Hello Everyone! First of all, what actually is a capo, and how many different kinds are out there? A capo is a little peg as it were to press down all your strings to change the key in which you’re playing. Essentially you are changing the pitch of your guitar to make it fit a specific key, without having to change the chords or make a whole different arrangement. There are many different capos, with many options and possibilities which we will take a closer look at. I hope it will make more sense to you what will best fit your needs before you make a purchase.

What if I’m just starting out?

There is nothing wrong with getting a cheap guitar capo if you’re only just starting out and you just want to play around with playing in different keys, or you suddenly have an overwhelming desire to play Here Comes The Sun by The Beatles, for one time only, because even cheap capos have the potential to perform the job to a high standard. Guitar-beginner

You just want to make sure that your fits your guitar, because otherwise it becomes a very frustrating when you’re playing a tune, and you don’t know whether you are playing it badly, or if it’s because your capo isn’t connected correctly.

Often the cheap ones consist of some fabric connected to teeth-like hooks that you wrap around the neck of your guitar, and you can tighten it depending on the width of your neck. These are particularly good if your’e starting out on a classical guitar with nylon strings. The neck of these guitars are generally quite wide, which automatically gives you an opportunity to fasten it tightly, as it won’t reach all the way around.

The real issue with these capos is that you can never be quite sure how long it will last, as the elasticity of the fabric will inevitably fluctuate, meaning the tightness will never be quite the same. It may get to a point where the tightest setting is too tight, and you can’t close it, but the slightly looser setting is not quite tight enough, and the sound will become muted.

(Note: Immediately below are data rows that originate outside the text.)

Definition is_digit (c : ascii) : bool :=
  let n := nat_of_ascii c in (48 <=? n)%nat && (n <=? 57)%nat.

(** What [.] matches in a Go regular expression without the [s] flag. *)
Definition not_newline (c : ascii) : bool := negb (Ascii.eqb c newline).

(** ** Package [strings] *)

Module strings.

(** [strings.Contains(s, substr)]. *)
Fixpoint Contains (s substr : string) : bool :=
  if String.prefix substr s then true
  else match s with
       | EmptyString => false
       | String _ s' => Contains s' substr
       end.

(** [strings.Split(s, sep)] for a separator of one byte, which is what
    both call sites pass. The result is never empty: a string without the
    separator is returned as the only element. *)
Fixpoint Split (s : string) (sep : ascii) : list string :=
  match s with
  | EmptyString => [EmptyString]
  | String c s' =>
      if Ascii.eqb c sep then EmptyString :: Split s' sep
      else match Split s' sep with
           | h :: t => String c h :: t
           | [] => [String c EmptyString]
           end
  end.

(** The number of bytes of the white space rune that starts [s], [0] when
    [s] starts with none. [unicode.IsSpace] holds of tab, line feed,
    vertical tab, form feed, carriage return, space, U+0085, U+00A0,
    U+1680, U+2000 to U+200A, U+2028, U+2029, U+202F, U+205F and U+3000;
    the cases below are their UTF-8 encodings. *)
Definition spaceWidth (s : string) : nat :=
  match s with
  | EmptyString => 0
  | String c0 r0 =>
      let b0 := nat_of_ascii c0 in
      if ((9 <=? b0) && (b0 <=? 13) || (b0 =? 32))%nat then 1
      else match r0 with
           | EmptyString => 0
           | String c1 r1 =>
               let b1 := nat_of_ascii c1 in
               if ((b0 =? 194) && ((b1 =? 133) || (b1 =? 160)))%nat then 2
               else match r1 with
                    | EmptyString => 0
                    | String c2 _ =>
                        let b2 := nat_of_ascii c2 in
                        if ((b0 =? 225) && (b1 =? 154) && (b2 =? 128)
                            || (b0 =? 226) && (b1 =? 128)
                               && ((128 <=? b2) && (b2 <=? 138)
                                   || (b2 =? 168) || (b2 =? 169) || (b2 =? 175))
                            || (b0 =? 226) && (b1 =? 129) && (b2 =? 159)
                            || (b0 =? 227) && (b1 =? 128) && (b2 =? 128))%nat
                        then 3 else 0
                    end
           end
  end.

Definition flush (cur : string) (rest : list string) : list string :=
  match cur with
  | EmptyString => rest
  | _ => cur :: rest
  end.

(** The scan of [strings.Fields]: [cur] is the field being read and
    [skip] the bytes left of a white space rune already recognised. *)
Fixpoint fieldsFrom (cur : string) (skip : nat) (s : string) : list string :=
  match s with
  | EmptyString => flush cur []
  | String c s' =>
      match skip with
      | S k => fieldsFrom cur k s'
      | O =>
          match spaceWidth s with
          | O => fieldsFrom (cur ++ String c EmptyString) 0 s'
          | S w => flush cur (fieldsFrom EmptyString w s')
          end
      end
  end.

(** [strings.Fields(s)]: the maximal runs of bytes between white space. *)
Definition Fields (s : string) : list string := fieldsFrom EmptyString 0 s.

(** [strings.NewReplacer("-", "_", ".", "_").Replace(s)]: every pair has
    one byte on each side, so the replacer rewrites byte by byte. *)
Fixpoint ReplaceBytes (pairs : list (ascii * ascii)) (s : string) : string :=
  match s with
  | EmptyString => EmptyString
  | String c s' =>
      let c' := match find (fun p => Ascii.eqb (fst p) c) pairs with
                | Some p => snd p
                | None => c
                end in
      String c' (ReplaceBytes pairs s')
  end.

So in conclusion this will be a fine capo to start off on, like I did all those years ago. But do note that the quality will not remain consistent due to the wear and tear of the fabric.

Ready to step up your game?

Awesome! You like come to discover that playing the guitar is something you want to pursue, so inevitably you will want better quality gear. There are a lot of capos out there that really look the part, but their appearance can be misleading. I have often played on capos that just don’t hold the pressure and will mute the strings, and there is nothing you can really do but throw the capo in the bin and get a better one.

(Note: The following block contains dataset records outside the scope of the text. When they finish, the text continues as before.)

(** X17. The spline CubicSpline returns for finite knots with increasing x
    has one cubic piece per interval; neighbouring pieces agree in value,
    slope and second derivative at the knot between them, and the second
    derivative is zero at the first and at the last knot (the natural
    boundary condition): the slopes solve_banded finds solve the tridiagonal
    system. *)
Theorem natural_spline_conditions xs ys :
  (2 <= length xs)%nat -> length xs = length ys ->
  strictly_increasing xs = true ->
  let sp := natural_spline xs ys in
  let n := length xs in
  let piece i := nth i (ppoly_c sp) (0, 0, 0, 0) in
  let h i := nth (S i) xs 0 - nth i xs 0 in
  CubicSpline (map Fin xs) (map Fin ys) = Returned sp /\
  length (ppoly_c sp) = (n - 1)%nat /\
  cubic_curvature (piece 0%nat) 0 == 0 /\
  cubic_curvature (piece (n - 2)%nat) (h (n - 2)%nat) == 0 /\
  forall i, (S i < n - 1)%nat ->
    eval_cubic (piece i) (h i) == eval_cubic (piece (S i)) 0 /\
    cubic_slope (piece i) (h i) == cubic_slope (piece (S i)) 0 /\
    cubic_curvature (piece i) (h i) == cubic_curvature (piece (S i)) 0.
Proof.
  intros H2 Hl Hs sp n piece h.
  destruct (natural_slopes xs ys H2 Hl Hs)
    as (Hdx & Hsl & Hlen & Hh & E0 & Ei & En).
  fold n in Hdx, Hsl, Hlen, Hh, E0, Ei, En.
  set (dx := np_diff xs) in *.
  set (slope := zip_with Qdiv (np_diff ys) dx) in *.
  set (s := solve_banded (natural_system dx slope ys)) in *.
  assert (forall i, (i < n - 1)%nat ->
            piece i
            = ((nth i s 0 + nth (S i) s 0 - 2 * nth i slope 0) / h i / h i,
               (nth i slope 0 - nth i s 0) / h i
               - (nth i s 0 + nth (S i) s 0 - 2 * nth i slope 0) / h i,
               nth i s 0, nth i ys 0)) as Hpiece.
  { intros i Hi. unfold piece, sp. cbn [natural_spline ppoly_c].
    fold dx slope s. rewrite nth_hermite_coefficients by lia. cbv zeta.
    destruct (Hh i Hi) as (_ & -> & _). done. }
  assert (forall i, (i < n - 1)%nat ->
            ~ h i == 0 /\
            nth i slope 0 == (nth (S i) ys 0 - nth i ys 0) / h i) as Hm.
  { intros i Hi. destruct (Hh i Hi) as (Hpos & E & Em).
    rewrite E in Hpos, Em. fold (h i) in Hpos, Em.
    split; [lra|]. by rewrite Em. }
  split; [by apply CubicSpline_returns|].
  split.
  { unfold sp. cbn [natural_spline ppoly_c]. fold dx slope s.
    rewrite length_hermite_coefficients; lia. }
  split; [|split].
  - rewrite Hpiece by lia. destruct (Hm 0%nat ltac:(lia)) as [Hh0 _].
    rewrite hermite_curvature_left by done.
    destruct (Hh 0%nat ltac:(lia)) as (_ & E & _).
    rewrite E in E0. fold (h 0%nat) in E0.
    assert ((6 * nth 0 slope 0 - 4 * nth 0 s 0 - 2 * nth 1 s 0) * h 0%nat == 0) as Z
      by lra.
    apply Qmult_integral in Z as [Z|Z]; [|done].
    rewrite Z. field. exact Hh0.
  - rewrite Hpiece by lia. destruct (Hm (n - 2)%nat ltac:(lia)) as [Hhl _].
    rewrite hermite_curvature_right by done.
    destruct (Hh (n - 2)%nat ltac:(lia)) as (_ & E & _).
    rewrite E in En. fold (h (n - 2)%nat) in En.
    replace (S (n - 2)) with (n - 1)%nat by lia.
    assert ((2 * nth (n - 2) s 0 + 4 * nth (n - 1) s 0 - 6 * nth (n - 2) slope 0)
            * h (n - 2)%nat == 0) as Z by lra.
    apply Qmult_integral in Z as [Z|Z]; [|done].
    rewrite Z. field. exact Hhl.
  - intros i Hi.
    rewrite (Hpiece i) by lia. rewrite (Hpiece (S i)) by lia.
    destruct (Hm i ltac:(lia)) as [Hhi Hmi].
    destruct (Hm (S i) ltac:(lia)) as [Hhi' _].
    split; [|split].
    + rewrite hermite_value by done. unfold eval_cubic. ring.
    + rewrite hermite_slope by done. unfold cubic_slope. ring.
    + rewrite hermite_curvature_right, hermite_curvature_left by done.
      apply Qdiv_cross; [done|done|].
      specialize (Ei i Hi).
      destruct (Hh i ltac:(lia)) as (_ & E & _).
      destruct (Hh (S i) ltac:(lia)) as (_ & E' & _).
      rewrite E, E' in Ei. fold (h i) (h (S i)) in Ei.
      lra.
Qed.

Lemma natural_spline_conditions_witness :
  let sp := natural_spline [120; 130; 140] [14; 10; 4] in
  let piece i := nth i (ppoly_c sp) (0, 0, 0, 0) in
  CubicSpline (map Fin [120; 130; 140]) (map Fin [14; 10; 4]) = Returned sp /\
  length (ppoly_c sp) = 2%nat /\
  cubic_curvature (piece 0%nat) 0 == 0 /\
  cubic_curvature (piece 1%nat) (140 - 130) == 0 /\
  forall i, (S i < 2)%nat ->
    eval_cubic (piece i) (nth (S i) [120; 130; 140] 0 - nth i [120; 130; 140] 0)
    == eval_cubic (piece (S i)) 0 /\
    cubic_slope (piece i) (nth (S i) [120; 130; 140] 0 - nth i [120; 130; 140] 0)
    == cubic_slope (piece (S i)) 0 /\
    cubic_curvature (piece i)
      (nth (S i) [120; 130; 140] 0 - nth i [120; 130; 140] 0)
    == cubic_curvature (piece (S i)) 0.
Proof.
  apply (natural_spline_conditions [120; 130; 140] [14; 10; 4]).
  - simpl. lia.
  - reflexivity.
  - reflexivity.
Defined.

(** ** Mids on a straight line *)

Lemma thomas_constant front ll dl bl cp bp m :
  Forall (constant_row m) front -> bl == (ll + dl) * m ->
  pivots_nonzero (front ++ [(ll, dl, 0, bl)]) cp -> bp == m * (1 + cp) ->
  Forall (Qeq m) (substitute (eliminate (front ++ [(ll, dl, 0, bl)]) cp bp)).
Proof.
  intros Hfront Hlast. revert cp bp.
  induction Hfront as [|[[[l d] u] b] front Hrow _ IH]; intros cp bp Hp Hbp.
  - cbn [app eliminate substitute hd pivots_nonzero] in *. cbv zeta.
    destruct Hp as [Hden _].
    constructor; [|constructor].
    rewrite Hlast, Hbp. field. exact Hden.
  - unfold constant_row in Hrow.
    change (pivots_nonzero ((l, d, u, b) :: front ++ [(ll, dl, 0, bl)]) cp) in Hp.
    change (Forall (Qeq m)
              (substitute
                 (eliminate ((l, d, u, b) :: front ++ [(ll, dl, 0, bl)]) cp bp))).
    cbn [eliminate substitute pivots_nonzero] in *. cbv zeta.
    destruct Hp as [Hden Hp].
    assert ((b - l * bp) / (d - l * cp) == m * (1 + u / (d - l * cp))) as Hb'
      by (rewrite Hrow, Hbp; field; exact Hden).
    specialize (IH _ _ Hp Hb').
    constructor; [|exact IH].
    destruct (substitute _) as [|s0 S] eqn:ES.
    + apply (f_equal length) in ES.
      rewrite length_substitute, length_eliminate, length_app in ES.
      simpl in ES. lia.
    + cbn [hd]. inversion IH as [|? ? Hs0 _]; subst.
      rewrite Hb', <- Hs0. ring.
Qed.

Lemma interior_rows_constant dx slope m :
  Forall (Qeq m) slope -> Forall (constant_row m) (interior_rows dx slope).
Proof.
  intros H. revert dx.
  induction H as [|m0 slope H0 Hsl IH]; intros dx.
  - destruct dx; apply Forall_nil_2.
  - destruct dx as [|h0 dx]; [apply Forall_nil_2|].
    destruct dx as [|h1 dx]; [apply Forall_nil_2|].
    destruct slope as [|m1 slope]; [apply Forall_nil_2|].
    change (Forall (constant_row m)
              ((h1, 2 * (h0 + h1), h0, 3 * (h1 * m0 + h0 * m1))
                 :: interior_rows (h1 :: dx) (m1 :: slope))).
    constructor; [|apply IH].
    inversion Hsl as [|? ? H1 _]; subst. unfold constant_row.
    rewrite <- H0, <- H1. ring.
Qed.

(** When every slope between neighbouring knots is [m], so is every slope
    [solve_banded] finds at the knots. *)
Lemma solve_natural_constant dx slope y m :
  dx <> [] -> Forall (fun h => 0 < h) dx -> Forall (Qeq m) slope ->
  nth 1 y 0 - nth 0 y 0 == m * hd 0 dx ->
  nth (length y - 1) y 0 - nth (length y - 2) y 0 == m * List.last dx 0 ->
  Forall (Qeq m) (solve_banded (natural_system dx slope y)).
Proof.
  intros Hne Hpos Hsl Hfirst Hlast.
  pose proof (pivots_dominant _ 0 (natural_system_dominant dx slope y Hne Hpos)
                ltac:(lra) ltac:(lra)) as Hp.
  assert (0 < hd 0 dx) as Hh by (destruct Hpos; [done|done]).
  unfold solve_banded, natural_system in *.
  cbn [eliminate substitute pivots_nonzero] in *. cbv zeta.
  destruct Hp as [Hden Hp].
  assert (Forall (Qeq m)
            (substitute
               (eliminate
                  (interior_rows dx slope
                   ++ [(List.last dx 0, 2 * List.last dx 0, 0,
                        3 * (nth (length y - 1) y 0 - nth (length y - 2) y 0))])
                  (hd 0 dx / (2 * hd 0 dx - 0 * 0))
                  ((3 * (nth 1 y 0 - nth 0 y 0) - 0 * 0) / (2 * hd 0 dx - 0 * 0)))))
    as Hrest.
  { apply thomas_constant.
    - by apply interior_rows_constant.
    - rewrite Hlast. ring.
    - exact Hp.
    - rewrite Hfirst. field. lra. }
  constructor; [|exact Hrest].
  destruct (substitute _) as [|s0 S] eqn:ES.
  - apply (f_equal length) in ES.
    rewrite length_substitute, length_eliminate, length_app in ES.
    simpl in ES. lia.
  - cbn [hd]. inversion Hrest as [|? ? Hs0 _]; subst.
    rewrite Hfirst, <- Hs0. field. lra.
Qed.

Lemma find_interval_bound xs q :
  (2 <= length xs)%nat -> (find_interval xs q <= length xs - 2)%nat.
Proof.
  induction xs as [|x0 xs IH]; intros Hn; simpl in Hn; [lia|].
  destruct xs as [|x1 xs]; simpl in Hn; [lia|].
  destruct xs as [|x2 xs]; [simpl; lia|].
  rewrite find_interval_step. destruct (Qlt_bool q x1); [lia|].
  specialize (IH ltac:(simpl; lia)). simpl length in *. lia.
Qed.

(** Through knots on the line [a + b x], every slope between neighbouring
    knots is [b], and so is every slope [solve_banded] finds at the knots. *)
Lemma natural_line_slopes xs ys a b :
  (2 <= length xs)%nat -> length xs = length ys ->
  strictly_increasing xs = true ->
  (forall i, (i < length xs)%nat -> nth i ys 0 == a + b * nth i xs 0) ->
  let dx := np_diff xs in
  let slope := zip_with Qdiv (np_diff ys) dx in
  let s := solve_banded (natural_system dx slope ys) in
  (forall i, (i < length xs - 1)%nat -> nth i slope 0 == b) /\
  (forall i, (i < length xs)%nat -> nth i s 0 == b).
Proof.
  intros H2 Hl Hs Hline dx slope s.
  destruct (natural_slopes xs ys H2 Hl Hs) as (Hdx & Hsl & Hlen & Hh & _).
  fold dx slope s in Hdx, Hsl, Hlen, Hh.
  assert (forall i, (i < length xs - 1)%nat -> nth i slope 0 == b) as Hm.
  { intros i Hi. destruct (Hh i Hi) as (Hpos & E & ->).
    rewrite (Hline i), (Hline (S i)) by lia. rewrite E in *. field. lra. }
  split; [exact Hm|].
  assert (Forall (fun h => 0 < h) dx) as Hpos by (by apply np_diff_positive).
  assert (dx <> []) as Hne by (intros E; rewrite E in Hdx; simpl in Hdx; lia).
  assert (Forall (Qeq b) s) as Hconst.
  { apply solve_natural_constant; [done|done| | |].
    - apply (Forall_nth _ 0). intros i Hi. symmetry. apply Hm. lia.
    - destruct (Hh 0%nat ltac:(lia)) as (_ & E & _).
      rewrite hd_nth, E, (Hline 0%nat), (Hline 1%nat) by lia. ring.
    - destruct (Hh (length xs - 2)%nat ltac:(lia)) as (_ & E & _).
      rewrite last_nth_Q, Hdx.
      replace (length xs - 1 - 1)%nat with (length xs - 2)%nat by lia.
      rewrite E, <- Hl.
      replace (S (length xs - 2)) with (length xs - 1)%nat by lia.
      rewrite (Hline (length xs - 1)%nat), (Hline (length xs - 2)%nat) by lia.
      ring. }
  intros i Hi. symmetry. apply (proj1 (Forall_nth _ 0 s) Hconst). lia.
Qed.

(** X18. In exact arithmetic, the spline CubicSpline constructs through
    knots on a straight line a + b * x is that line: every slope
    solve_banded finds is b, every piece has the coefficients (0, 0, b,
    y_i), and the value at any point q is a + b * q. (In binary64 the values
    the program writes are those up to rounding.) *)
Theorem natural_spline_of_a_line xs ys a b :
  (2 <= length xs)%nat -> length xs = length ys ->
  strictly_increasing xs = true ->
  (forall i, (i < length xs)%nat -> nth i ys 0 == a + b * nth i xs 0) ->
  let sp := natural_spline xs ys in
  CubicSpline (map Fin xs) (map Fin ys) = Returned sp /\
  (forall j, (j < length xs - 1)%nat ->
     exists c0 c1 c2,
       nth j (ppoly_c sp) (0, 0, 0, 0) = (c0, c1, c2, nth j ys 0) /\
       c0 == 0 /\ c1 == 0 /\ c2 == b) /\
  forall q, ppoly_value sp q == a + b * q.
Proof.
  intros H2 Hl Hs Hline sp.
  destruct (natural_slopes xs ys H2 Hl Hs) as (Hdx & Hsl & Hlen & Hh & _).
  destruct (natural_line_slopes xs ys a b H2 Hl Hs Hline) as [Hm Hsk].
  unfold sp. cbn [natural_spline ppoly_x ppoly_c].
  set (dx := np_diff xs) in *.
  set (slope := zip_with Qdiv (np_diff ys) dx) in *.
  set (s := solve_banded (natural_system dx slope ys)) in *.
  split; [by apply CubicSpline_returns|].
  assert (forall j, (j < length xs - 1)%nat ->
            exists c0 c1 c2,
              nth j (hermite_coefficients dx slope s ys) (0, 0, 0, 0)
              = (c0, c1, c2, nth j ys 0) /\
              c0 == 0 /\ c1 == 0 /\ c2 == b) as Hpieces.
  { intros j Hj. rewrite nth_hermite_coefficients by lia. cbv zeta.
    destruct (Hh j Hj) as (Hhj & _ & _).
    eexists _, _, _. split; [reflexivity|].
    rewrite (Hsk j), (Hsk (S j)), (Hm j) by lia.
    split; [field; lra|]. split; [field; lra|reflexivity]. }
  split; [exact Hpieces|].
  intros q. unfold ppoly_value. cbn [natural_spline ppoly_x ppoly_c].
  fold dx slope s.
  pose proof (find_interval_bound xs q H2) as Hi.
  set (i := find_interval xs q) in *.
  destruct (Hpieces i ltac:(lia)) as (c0 & c1 & c2 & -> & E0 & E1 & E2).
  unfold eval_cubic. rewrite E0, E1, E2, (Hline i) by lia. ring.
Qed.

Lemma natural_spline_of_a_line_witness :
  let sp := natural_spline [120; 130; 140] [14; 9; 4] in
  CubicSpline (map Fin [120; 130; 140]) (map Fin [14; 9; 4]) = Returned sp /\
  (forall j, (j < 2)%nat ->
     exists c0 c1 c2,
       nth j (ppoly_c sp) (0, 0, 0, 0) = (c0, c1, c2, nth j [14; 9; 4] 0) /\
       c0 == 0 /\ c1 == 0 /\ c2 == - (1 # 2)) /\
  forall q, ppoly_value sp q == 74 + - (1 # 2) * q.
Proof.
  apply (natural_spline_of_a_line [120; 130; 140] [14; 9; 4] 74 (- (1 # 2))).
  - simpl. lia.
  - reflexivity.
  - reflexivity.
  - intros i Hi. destruct i as [|[|[|i]]]; try reflexivity. simpl in Hi. lia.
Defined.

Having said that, there are also very affordable, elegant capos that will be able to take on any guitar without a fuss, and they are real gems. So on your journey to playing with better quality capos. Generally, the more pressure the capo can generate, the better the playing experience is, but of course for many people the speed of putting it on or off is nearly as important as the pressure it can generate.

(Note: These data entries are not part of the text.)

Lemma dubious_command_runs i c (s : State) :
  serial i = Some c -> c = "d"%char \/ c = "D"%char -> idle s = true ->
  exists s',
    iteration rnd P i s = Some s' /\
    dubious_at 0 s' /\ dubious_wait_time s' = 0 /\
    servo_log s' = servo_log s /\ rand_calls s' = rand_calls s /\
    smm s' = smm s.
Proof.
  intros Hser Hc Hidle. unfold iteration, loop, poll_serial. rewrite Hser.
  set (s0 := if 5000 <? usub (millis (delay (since_last i) s))
                          (last_debug (delay (since_last i) s))
             then set_last_debug (millis (delay (since_last i) s))
                    (delay (since_last i) s)
             else delay (since_last i) s).
  assert (Hm : moves s0 = moves s) by (subst s0; split_match; reflexivity).
  assert (Hs : smm s0 = smm s) by (subst s0; split_match; reflexivity).
  assert (Hl : servo_log s0 = servo_log s) by (subst s0; split_match; reflexivity).
  assert (Hr : rand_calls s0 = rand_calls s) by (subst s0; split_match; reflexivity).
  assert (Hi0 : idle s0 = true) by (unfold idle; rewrite Hm; exact Hidle).
  rewrite (serial_command_dubious c s0 Hc Hi0). fields.
  unfold idle in Hidle. apply andb_prop in Hidle. destruct Hidle as (Hidle & Hd).
  apply andb_prop in Hidle. destruct Hidle as (Ha & Hb).
  apply negb_true_iff in Ha, Hb, Hd.
  rewrite Hm, Ha, Hb. eexists. split; [reflexivity|].
  unfold executeDubious, dubious_at. unfold millis. fields. rewrite usub_self.
  cbn [dubious_step_delay Z.leb Z.compare]. fields.
  rewrite Hm, Hs, Hl, Hr, Ha, Hb, usub_self. auto 10.
Qed.

Ltac dubious_setup i s Hq Hat :=
  let Hg := fresh "Hg" in
  assert (Hg := gate_after i s 2000 _ Hq (proj2 (proj2 (proj2 (proj2 Hat)))));
  let Hser := fresh "Hser" in let Hdt := fresh "Hdt" in
  pose proof Hq as (Hser & Hdt);
  rewrite (iteration_dubious i s _ Hser Hat);
  let Hm := fresh "Hm" in let Hsm := fresh "Hsm" in let Hc := fresh "Hc" in
  destruct (poll_serial_quiet i (delay (since_last i) s) Hser) as (Hm & Hsm & Hc);
  let Hlog := fresh "Hlog" in
  pose proof (poll_serial_frame i (delay (since_last i) s)) as (_ & _ & _ & Hlog);
  let Hrc := fresh "Hrc" in
  assert (Hrc : rand_calls (poll_serial i (delay (since_last i) s)) = rand_calls s)
    by (unfold poll_serial; rewrite Hser; split_match; reflexivity);
  destruct Hat as (Ha & Hl & Hd & Hk & Hp).

Lemma dubious_write_step i (s : State) k :
  quiet_after 2000 i -> dubious_at k s ->
  k = 0 \/ k = 1 \/ k = 2 \/ k = 4 \/ k = 6 ->
  exists s',
    iteration rnd P i s = Some s' /\
    dubious_at (k + 1) s' /\
    dubious_wait_time s' = dubious_wait_time s /\
    servo_log s' = servo_log s ++ dubious_writes k /\
    rand_calls s' = rand_calls s /\
    knobs_disabled s' = knobs_disabled s /\ smm s' = smm s.
Proof.
  intros Hq Hat C. dubious_setup i s Hq Hat.
  set (s1 := poll_serial i (delay (since_last i) s)) in *.
  eexists. split; [reflexivity|].
  unfold executeDubious, dubious_next, dubious_at. unfold millis.
  replace (dubious_step_delay <=? usub (clock s1) (last_step_time s1)) with true
    by (symmetry; apply Z.leb_le; unfold dubious_step_delay; lia).
  rewrite Hm. fields. rewrite Hk.
  destruct C as [-> | [-> | [-> | [-> | ->]]]]; cbn [dubious_writes]; fields;
    rewrite ?Hm, ?Hsm, ?Hlog, ?Hrc; fields; rewrite <- ?app_assoc; cbn [app];
    rewrite ?usub_self; repeat split; try assumption; try reflexivity; lia.
Qed.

Having said that, I once had a capo which was so tight, it dented the back of the neck on my guitar, which I was also not very pleased about. But this might be an issue about the quality of the guitar rather than the capo.

What if I want to play songs in various different keys?

It goes without saying that if you want to do a key change, there are various ways of going about it. The easiest way is to change the position on the neck the capo is on. This can be done with fairly common capos, that you have become very in tune with (mind the pun, I couldn’t help myself) and you become very efficient on putting it on or off. But sometimes the song just doesn’t allow you the time to do this, however quick you are. In this case you might want to look into glider capos, that are especially designed to glide up and down the capo if you want to change to a different key whilst you are playing. It can even rest on the top of your neck if you don’t need to play with a capo, but it’s there if you need to glide it to the first or second position if necessary.

Does it always have to bar the whole neck? Capo-on-guitar

There are many guitar players out there that like to experiment with sound, and different keys and styles of playing. There are some capos that will allow you to only secure the capo to a number of strings on your guitar, giving you the freedom to play a combination of really high notes and really low notes at the same time, giving you a unique and interesting sound and style. You just want to make sure that your guitar is right for these capos. It will help you to have a guitar with a wide neck, so the capo has more surface area to grip on. Guitars with narrow necks often can’t handle half capos as they slide off, and aren’t secured very well.

So how do I move forward?

Depending on what works for you, and what you are interested in, whether it be the speed of securing it, or how tightly it grips, I would always recommend one that will not ever decrease in tightness, so you can always rely on it not muting your strings whilst you are playing, as that to me is more important than the easy, and speed of putting it on. Once you know what is important to you, you can now find funky designs that match your quality to give you a unique a look when you’re playing, and it will give you that good feeling of something being truly yours.

I hope that has given you some insights about various different capos that are out there, and I hope this will prompt you to find that capo that speaks to you, and fits your needs whilst you are playing.